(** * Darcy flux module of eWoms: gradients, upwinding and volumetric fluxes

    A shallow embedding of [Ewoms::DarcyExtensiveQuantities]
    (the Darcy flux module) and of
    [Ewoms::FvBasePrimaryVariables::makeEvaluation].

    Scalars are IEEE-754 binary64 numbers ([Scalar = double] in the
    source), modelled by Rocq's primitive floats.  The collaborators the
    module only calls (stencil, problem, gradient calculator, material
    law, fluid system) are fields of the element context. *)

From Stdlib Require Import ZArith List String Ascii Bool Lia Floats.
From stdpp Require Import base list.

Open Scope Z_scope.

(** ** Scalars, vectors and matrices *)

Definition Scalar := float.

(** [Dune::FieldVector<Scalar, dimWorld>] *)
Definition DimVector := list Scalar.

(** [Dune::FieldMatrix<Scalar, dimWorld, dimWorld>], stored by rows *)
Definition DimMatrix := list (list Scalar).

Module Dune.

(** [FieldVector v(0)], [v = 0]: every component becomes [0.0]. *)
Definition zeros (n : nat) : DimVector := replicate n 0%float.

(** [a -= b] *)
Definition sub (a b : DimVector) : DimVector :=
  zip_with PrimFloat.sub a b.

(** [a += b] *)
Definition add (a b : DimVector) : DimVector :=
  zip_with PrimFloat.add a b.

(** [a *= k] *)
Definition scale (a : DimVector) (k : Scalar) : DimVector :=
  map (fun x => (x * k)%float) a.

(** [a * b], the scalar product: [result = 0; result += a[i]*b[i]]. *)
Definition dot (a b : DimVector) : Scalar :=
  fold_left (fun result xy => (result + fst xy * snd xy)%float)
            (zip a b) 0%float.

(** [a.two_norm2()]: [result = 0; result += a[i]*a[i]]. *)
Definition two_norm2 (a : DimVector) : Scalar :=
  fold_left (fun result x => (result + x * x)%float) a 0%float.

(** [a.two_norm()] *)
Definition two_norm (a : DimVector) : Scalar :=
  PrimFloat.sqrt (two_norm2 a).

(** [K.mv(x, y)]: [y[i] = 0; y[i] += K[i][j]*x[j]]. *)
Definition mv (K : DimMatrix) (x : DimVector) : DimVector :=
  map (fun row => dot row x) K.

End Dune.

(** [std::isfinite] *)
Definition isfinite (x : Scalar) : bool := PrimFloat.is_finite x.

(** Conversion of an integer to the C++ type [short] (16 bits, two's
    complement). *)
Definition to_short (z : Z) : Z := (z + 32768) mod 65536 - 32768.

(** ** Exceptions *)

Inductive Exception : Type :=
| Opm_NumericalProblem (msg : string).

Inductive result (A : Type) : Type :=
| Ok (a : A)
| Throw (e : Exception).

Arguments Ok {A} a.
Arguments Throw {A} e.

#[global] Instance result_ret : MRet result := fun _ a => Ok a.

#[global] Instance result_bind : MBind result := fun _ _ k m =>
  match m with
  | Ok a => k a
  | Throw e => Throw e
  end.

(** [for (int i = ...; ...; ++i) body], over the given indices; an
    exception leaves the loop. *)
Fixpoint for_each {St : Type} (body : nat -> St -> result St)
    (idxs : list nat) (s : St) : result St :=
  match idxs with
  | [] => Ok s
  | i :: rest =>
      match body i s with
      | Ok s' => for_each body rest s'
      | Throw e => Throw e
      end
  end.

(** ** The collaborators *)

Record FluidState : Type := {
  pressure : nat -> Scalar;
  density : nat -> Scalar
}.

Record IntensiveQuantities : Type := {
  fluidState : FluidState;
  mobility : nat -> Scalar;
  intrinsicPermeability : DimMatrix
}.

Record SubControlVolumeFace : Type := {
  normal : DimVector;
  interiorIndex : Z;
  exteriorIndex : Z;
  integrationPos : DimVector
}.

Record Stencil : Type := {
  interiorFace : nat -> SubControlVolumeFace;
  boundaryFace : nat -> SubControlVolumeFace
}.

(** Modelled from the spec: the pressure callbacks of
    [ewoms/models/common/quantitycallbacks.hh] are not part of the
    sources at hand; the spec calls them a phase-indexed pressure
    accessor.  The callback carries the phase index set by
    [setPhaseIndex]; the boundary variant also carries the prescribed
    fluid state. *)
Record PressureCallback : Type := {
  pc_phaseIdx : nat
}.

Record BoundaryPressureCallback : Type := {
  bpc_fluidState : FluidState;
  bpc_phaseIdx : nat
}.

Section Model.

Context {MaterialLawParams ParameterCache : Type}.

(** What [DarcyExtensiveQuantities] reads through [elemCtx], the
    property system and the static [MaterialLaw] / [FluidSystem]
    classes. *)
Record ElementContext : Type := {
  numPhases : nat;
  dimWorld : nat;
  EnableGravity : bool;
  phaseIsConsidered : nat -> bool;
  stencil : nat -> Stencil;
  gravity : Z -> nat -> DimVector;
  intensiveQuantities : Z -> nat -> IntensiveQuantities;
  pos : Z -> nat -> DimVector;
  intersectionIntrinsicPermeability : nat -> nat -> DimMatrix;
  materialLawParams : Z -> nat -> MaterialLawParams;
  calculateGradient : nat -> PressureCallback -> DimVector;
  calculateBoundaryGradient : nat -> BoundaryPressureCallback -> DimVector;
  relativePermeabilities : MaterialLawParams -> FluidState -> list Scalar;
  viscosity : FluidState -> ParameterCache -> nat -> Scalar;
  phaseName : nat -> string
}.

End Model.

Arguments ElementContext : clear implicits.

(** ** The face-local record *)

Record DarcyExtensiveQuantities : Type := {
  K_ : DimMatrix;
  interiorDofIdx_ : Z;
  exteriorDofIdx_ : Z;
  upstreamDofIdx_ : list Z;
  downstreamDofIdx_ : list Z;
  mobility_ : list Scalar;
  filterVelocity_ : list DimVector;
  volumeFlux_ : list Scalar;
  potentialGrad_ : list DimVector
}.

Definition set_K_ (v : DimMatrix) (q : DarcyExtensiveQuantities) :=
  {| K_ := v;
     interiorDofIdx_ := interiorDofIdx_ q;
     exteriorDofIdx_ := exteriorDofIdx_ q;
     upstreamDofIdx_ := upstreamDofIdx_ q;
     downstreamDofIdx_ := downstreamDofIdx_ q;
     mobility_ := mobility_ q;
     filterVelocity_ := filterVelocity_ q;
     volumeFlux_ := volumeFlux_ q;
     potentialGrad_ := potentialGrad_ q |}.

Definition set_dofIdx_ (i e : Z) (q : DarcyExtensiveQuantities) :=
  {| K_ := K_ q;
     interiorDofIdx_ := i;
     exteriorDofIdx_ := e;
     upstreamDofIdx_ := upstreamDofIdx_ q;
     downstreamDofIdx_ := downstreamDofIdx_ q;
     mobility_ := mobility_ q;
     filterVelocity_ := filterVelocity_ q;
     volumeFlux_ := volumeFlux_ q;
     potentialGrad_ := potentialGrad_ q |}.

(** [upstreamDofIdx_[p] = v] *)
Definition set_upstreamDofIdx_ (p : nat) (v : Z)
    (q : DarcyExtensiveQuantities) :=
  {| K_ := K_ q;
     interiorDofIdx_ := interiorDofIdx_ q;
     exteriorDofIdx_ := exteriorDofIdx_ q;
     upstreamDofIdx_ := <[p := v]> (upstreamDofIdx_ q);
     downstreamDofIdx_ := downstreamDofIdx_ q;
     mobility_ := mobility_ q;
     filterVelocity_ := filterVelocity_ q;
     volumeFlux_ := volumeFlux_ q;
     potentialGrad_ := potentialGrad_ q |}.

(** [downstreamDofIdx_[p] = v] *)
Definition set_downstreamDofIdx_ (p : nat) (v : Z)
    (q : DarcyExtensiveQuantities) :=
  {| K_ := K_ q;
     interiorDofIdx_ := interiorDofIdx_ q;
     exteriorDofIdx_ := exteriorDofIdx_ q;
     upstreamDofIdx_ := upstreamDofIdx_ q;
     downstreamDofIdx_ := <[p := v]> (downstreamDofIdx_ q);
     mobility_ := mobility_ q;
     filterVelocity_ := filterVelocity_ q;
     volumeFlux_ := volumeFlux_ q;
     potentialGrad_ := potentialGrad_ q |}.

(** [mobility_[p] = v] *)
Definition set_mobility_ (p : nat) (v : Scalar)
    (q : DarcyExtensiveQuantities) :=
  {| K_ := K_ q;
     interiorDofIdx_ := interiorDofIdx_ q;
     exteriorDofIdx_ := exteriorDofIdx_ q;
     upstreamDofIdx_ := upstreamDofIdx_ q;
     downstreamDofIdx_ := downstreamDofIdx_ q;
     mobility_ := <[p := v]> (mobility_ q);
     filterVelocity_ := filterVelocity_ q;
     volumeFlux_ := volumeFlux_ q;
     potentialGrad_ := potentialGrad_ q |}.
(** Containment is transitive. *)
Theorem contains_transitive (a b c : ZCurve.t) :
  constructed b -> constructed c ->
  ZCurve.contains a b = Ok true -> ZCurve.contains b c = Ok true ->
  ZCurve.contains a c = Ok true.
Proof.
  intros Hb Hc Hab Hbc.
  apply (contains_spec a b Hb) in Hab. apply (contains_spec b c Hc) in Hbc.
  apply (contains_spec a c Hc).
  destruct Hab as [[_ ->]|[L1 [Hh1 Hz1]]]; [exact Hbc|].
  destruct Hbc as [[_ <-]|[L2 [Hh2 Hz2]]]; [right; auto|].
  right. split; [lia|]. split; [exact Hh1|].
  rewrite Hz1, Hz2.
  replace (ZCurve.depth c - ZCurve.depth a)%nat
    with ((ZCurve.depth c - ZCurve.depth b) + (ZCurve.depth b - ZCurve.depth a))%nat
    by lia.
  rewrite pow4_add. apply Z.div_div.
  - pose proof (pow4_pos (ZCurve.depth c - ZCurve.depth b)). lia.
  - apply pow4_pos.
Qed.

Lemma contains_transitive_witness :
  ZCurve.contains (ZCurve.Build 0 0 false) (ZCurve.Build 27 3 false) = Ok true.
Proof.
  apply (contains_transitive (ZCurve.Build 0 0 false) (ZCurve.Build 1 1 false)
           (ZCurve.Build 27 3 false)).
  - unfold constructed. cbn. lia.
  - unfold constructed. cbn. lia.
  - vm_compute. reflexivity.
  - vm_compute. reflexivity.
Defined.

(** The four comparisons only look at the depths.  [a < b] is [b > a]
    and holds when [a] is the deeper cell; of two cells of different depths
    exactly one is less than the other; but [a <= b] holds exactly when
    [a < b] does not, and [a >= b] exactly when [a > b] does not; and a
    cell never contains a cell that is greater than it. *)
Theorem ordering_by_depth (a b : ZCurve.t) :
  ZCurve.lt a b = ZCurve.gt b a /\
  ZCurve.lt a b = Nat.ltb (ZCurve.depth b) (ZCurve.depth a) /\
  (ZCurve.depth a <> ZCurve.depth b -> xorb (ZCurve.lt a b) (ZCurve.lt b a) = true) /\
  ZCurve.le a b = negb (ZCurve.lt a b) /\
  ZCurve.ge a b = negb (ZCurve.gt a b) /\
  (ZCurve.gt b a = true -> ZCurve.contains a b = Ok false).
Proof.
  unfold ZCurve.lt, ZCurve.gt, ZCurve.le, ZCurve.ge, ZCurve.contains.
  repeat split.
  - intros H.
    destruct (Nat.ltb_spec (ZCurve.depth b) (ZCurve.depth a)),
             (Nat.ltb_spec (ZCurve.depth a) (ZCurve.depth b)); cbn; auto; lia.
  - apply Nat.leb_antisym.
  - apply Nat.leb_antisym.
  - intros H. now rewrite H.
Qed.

□ □ □ □

Only the lines above from the line with "apply (contains_transitive (ZCurve.Build" to the line with "cell never contains", those two lines included, should be reproduced exactly.

  apply (contains_transitive (ZCurve.Build 0 0 false) (ZCurve.Build 1 1 false)
           (ZCurve.Build 27 3 false)).
  - unfold constructed. cbn. lia.
  - unfold constructed. cbn. lia.
  - vm_compute. reflexivity.
  - vm_compute. reflexivity.
Defined.

(** The four comparisons only look at the depths.  [a < b] is [b > a]
    and holds when [a] is the deeper cell; of two cells of different depths
    exactly one is less than the other; but [a <= b] holds exactly when
    [a < b] does not, and [a >= b] exactly when [a > b] does not; and a
    cell never contains a cell that is greater than it. *)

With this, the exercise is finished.